Saved entries

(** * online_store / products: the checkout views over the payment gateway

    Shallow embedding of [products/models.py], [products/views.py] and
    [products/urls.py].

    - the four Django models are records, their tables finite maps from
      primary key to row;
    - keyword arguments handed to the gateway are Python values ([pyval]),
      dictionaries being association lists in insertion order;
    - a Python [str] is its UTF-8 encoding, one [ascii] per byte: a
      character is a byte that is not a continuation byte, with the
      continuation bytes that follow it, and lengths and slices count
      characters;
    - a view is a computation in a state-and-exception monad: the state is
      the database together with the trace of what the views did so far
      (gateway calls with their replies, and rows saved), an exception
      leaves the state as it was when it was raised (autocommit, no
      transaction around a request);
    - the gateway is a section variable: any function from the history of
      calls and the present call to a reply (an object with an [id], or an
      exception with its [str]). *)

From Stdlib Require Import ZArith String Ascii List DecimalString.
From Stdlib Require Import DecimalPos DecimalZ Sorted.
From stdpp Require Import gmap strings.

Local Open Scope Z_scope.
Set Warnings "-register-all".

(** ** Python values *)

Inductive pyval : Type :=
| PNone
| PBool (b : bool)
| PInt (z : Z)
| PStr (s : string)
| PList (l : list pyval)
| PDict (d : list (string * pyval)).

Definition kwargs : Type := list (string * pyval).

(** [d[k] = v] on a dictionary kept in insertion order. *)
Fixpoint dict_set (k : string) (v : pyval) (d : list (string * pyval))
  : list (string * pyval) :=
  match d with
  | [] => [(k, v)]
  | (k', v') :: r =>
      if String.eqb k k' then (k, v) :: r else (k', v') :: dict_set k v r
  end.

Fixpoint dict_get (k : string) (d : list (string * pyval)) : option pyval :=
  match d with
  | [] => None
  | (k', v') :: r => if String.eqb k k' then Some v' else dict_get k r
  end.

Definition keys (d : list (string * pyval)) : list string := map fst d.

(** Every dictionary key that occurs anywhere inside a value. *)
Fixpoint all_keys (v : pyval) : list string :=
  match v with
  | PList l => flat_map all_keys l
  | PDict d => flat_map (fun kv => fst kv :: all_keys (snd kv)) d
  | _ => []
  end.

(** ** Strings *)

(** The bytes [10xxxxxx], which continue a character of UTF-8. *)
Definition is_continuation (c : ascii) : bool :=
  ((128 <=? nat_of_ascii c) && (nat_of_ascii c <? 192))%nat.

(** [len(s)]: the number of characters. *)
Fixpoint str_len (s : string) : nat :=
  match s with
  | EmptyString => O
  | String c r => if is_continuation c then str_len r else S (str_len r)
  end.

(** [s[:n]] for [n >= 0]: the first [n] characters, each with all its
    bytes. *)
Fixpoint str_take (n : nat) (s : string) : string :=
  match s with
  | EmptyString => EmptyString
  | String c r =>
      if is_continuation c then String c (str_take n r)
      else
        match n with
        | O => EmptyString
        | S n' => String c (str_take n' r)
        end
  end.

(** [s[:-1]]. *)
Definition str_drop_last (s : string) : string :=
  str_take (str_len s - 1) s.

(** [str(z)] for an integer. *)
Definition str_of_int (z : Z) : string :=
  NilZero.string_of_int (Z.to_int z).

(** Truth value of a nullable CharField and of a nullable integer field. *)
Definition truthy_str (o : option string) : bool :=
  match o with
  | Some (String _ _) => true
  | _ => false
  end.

==

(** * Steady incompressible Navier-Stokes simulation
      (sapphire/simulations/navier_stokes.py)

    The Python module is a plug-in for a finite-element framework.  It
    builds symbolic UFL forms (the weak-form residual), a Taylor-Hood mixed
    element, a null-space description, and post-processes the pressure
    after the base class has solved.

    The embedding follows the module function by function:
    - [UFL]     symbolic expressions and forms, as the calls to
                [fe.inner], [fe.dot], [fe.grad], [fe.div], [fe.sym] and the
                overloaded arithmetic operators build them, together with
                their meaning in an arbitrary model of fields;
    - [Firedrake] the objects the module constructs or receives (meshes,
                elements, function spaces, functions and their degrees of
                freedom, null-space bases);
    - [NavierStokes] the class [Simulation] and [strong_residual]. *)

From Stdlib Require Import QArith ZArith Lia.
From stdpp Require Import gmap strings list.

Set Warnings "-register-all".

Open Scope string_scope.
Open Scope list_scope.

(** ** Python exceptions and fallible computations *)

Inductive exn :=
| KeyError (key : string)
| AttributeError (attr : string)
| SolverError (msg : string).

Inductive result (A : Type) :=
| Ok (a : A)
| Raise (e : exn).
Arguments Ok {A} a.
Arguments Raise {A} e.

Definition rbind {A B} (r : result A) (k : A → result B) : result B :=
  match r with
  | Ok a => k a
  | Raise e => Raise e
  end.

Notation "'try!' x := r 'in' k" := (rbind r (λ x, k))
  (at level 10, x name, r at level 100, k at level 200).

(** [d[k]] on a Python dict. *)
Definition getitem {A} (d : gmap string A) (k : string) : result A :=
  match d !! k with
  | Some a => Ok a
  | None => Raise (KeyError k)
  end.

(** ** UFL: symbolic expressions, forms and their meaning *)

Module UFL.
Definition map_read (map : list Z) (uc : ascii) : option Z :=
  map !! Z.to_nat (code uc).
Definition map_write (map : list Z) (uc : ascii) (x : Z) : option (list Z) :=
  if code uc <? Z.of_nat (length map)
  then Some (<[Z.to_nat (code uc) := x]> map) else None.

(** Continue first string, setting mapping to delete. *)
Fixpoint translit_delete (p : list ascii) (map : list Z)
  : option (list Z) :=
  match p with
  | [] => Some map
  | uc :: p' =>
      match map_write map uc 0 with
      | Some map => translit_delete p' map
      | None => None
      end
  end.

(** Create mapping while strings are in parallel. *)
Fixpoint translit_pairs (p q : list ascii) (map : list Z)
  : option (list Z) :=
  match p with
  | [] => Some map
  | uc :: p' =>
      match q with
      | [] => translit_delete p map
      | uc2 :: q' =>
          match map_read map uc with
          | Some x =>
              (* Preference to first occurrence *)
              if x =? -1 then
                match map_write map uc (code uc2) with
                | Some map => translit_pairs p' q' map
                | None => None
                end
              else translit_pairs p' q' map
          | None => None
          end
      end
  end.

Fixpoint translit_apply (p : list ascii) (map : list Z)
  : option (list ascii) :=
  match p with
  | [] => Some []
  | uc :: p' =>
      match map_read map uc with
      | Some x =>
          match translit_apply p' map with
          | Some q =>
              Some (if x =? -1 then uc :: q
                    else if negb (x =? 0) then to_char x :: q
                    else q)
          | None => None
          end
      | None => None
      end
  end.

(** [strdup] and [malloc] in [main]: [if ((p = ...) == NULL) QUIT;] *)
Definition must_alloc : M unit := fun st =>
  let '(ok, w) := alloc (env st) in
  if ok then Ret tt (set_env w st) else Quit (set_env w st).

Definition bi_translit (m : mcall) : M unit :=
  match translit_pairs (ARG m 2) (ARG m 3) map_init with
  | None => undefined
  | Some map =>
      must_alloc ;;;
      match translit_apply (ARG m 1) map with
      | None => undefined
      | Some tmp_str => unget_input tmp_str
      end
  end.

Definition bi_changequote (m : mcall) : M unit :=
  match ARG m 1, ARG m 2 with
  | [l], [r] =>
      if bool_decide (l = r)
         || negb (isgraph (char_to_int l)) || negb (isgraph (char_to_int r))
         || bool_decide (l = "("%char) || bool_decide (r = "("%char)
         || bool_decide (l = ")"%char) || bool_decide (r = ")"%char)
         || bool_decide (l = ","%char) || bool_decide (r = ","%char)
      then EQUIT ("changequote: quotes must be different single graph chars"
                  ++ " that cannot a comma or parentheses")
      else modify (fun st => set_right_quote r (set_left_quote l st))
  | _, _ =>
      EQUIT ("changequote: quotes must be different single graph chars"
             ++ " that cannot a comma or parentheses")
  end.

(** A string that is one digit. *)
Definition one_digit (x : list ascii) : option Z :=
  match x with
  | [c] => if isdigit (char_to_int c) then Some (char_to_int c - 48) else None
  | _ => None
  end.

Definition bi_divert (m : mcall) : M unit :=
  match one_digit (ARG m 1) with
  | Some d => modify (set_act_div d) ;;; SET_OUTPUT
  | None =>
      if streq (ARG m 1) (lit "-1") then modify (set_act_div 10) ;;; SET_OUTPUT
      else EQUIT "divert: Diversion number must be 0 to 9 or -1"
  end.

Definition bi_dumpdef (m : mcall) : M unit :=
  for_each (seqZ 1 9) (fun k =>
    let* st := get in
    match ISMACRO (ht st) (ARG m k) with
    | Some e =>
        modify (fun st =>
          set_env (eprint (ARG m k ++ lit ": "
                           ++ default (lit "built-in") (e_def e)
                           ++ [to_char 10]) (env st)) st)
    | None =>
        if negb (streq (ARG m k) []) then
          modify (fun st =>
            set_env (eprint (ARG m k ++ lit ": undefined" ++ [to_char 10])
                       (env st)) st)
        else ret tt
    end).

About this task:
Your task for the entries above: copy exactly the span starting with the line with "From stdpp Require Import gmap strings list." and going on through the line with "Fixpoint translit_apply (p", both lines included, and nothing else.

Your solution:
From stdpp Require Import gmap strings list.

Set Warnings "-register-all".

Open Scope string_scope.
Open Scope list_scope.

(** ** Python exceptions and fallible computations *)

Inductive exn :=
| KeyError (key : string)
| AttributeError (attr : string)
| SolverError (msg : string).

Inductive result (A : Type) :=
| Ok (a : A)
| Raise (e : exn).
Arguments Ok {A} a.
Arguments Raise {A} e.

Definition rbind {A B} (r : result A) (k : A → result B) : result B :=
  match r with
  | Ok a => k a
  | Raise e => Raise e
  end.

Notation "'try!' x := r 'in' k" := (rbind r (λ x, k))
  (at level 10, x name, r at level 100, k at level 200).

(** [d[k]] on a Python dict. *)
Definition getitem {A} (d : gmap string A) (k : string) : result A :=
  match d !! k with
  | Some a => Ok a
  | None => Raise (KeyError k)
  end.

(** ** UFL: symbolic expressions, forms and their meaning *)

Module UFL.
Definition map_read (map : list Z) (uc : ascii) : option Z :=
  map !! Z.to_nat (code uc).
Definition map_write (map : list Z) (uc : ascii) (x : Z) : option (list Z) :=
  if code uc <? Z.of_nat (length map)
  then Some (<[Z.to_nat (code uc) := x]> map) else None.

(** Continue first string, setting mapping to delete. *)
Fixpoint translit_delete (p : list ascii) (map : list Z)
  : option (list Z) :=
  match p with
  | [] => Some map
  | uc :: p' =>
      match map_write map uc 0 with
      | Some map => translit_delete p' map
      | None => None
      end
  end.

(** Create mapping while strings are in parallel. *)
Fixpoint translit_pairs (p q : list ascii) (map : list Z)
  : option (list Z) :=
  match p with
  | [] => Some map
  | uc :: p' =>
      match q with
      | [] => translit_delete p map
      | uc2 :: q' =>
          match map_read map uc with
          | Some x =>
              (* Preference to first occurrence *)
              if x =? -1 then
                match map_write map uc (code uc2) with
                | Some map => translit_pairs p' q' map
                | None => None
                end
              else translit_pairs p' q' map
          | None => None
          end
      end
  end.

Fixpoint translit_apply (p : list ascii) (map : list Z)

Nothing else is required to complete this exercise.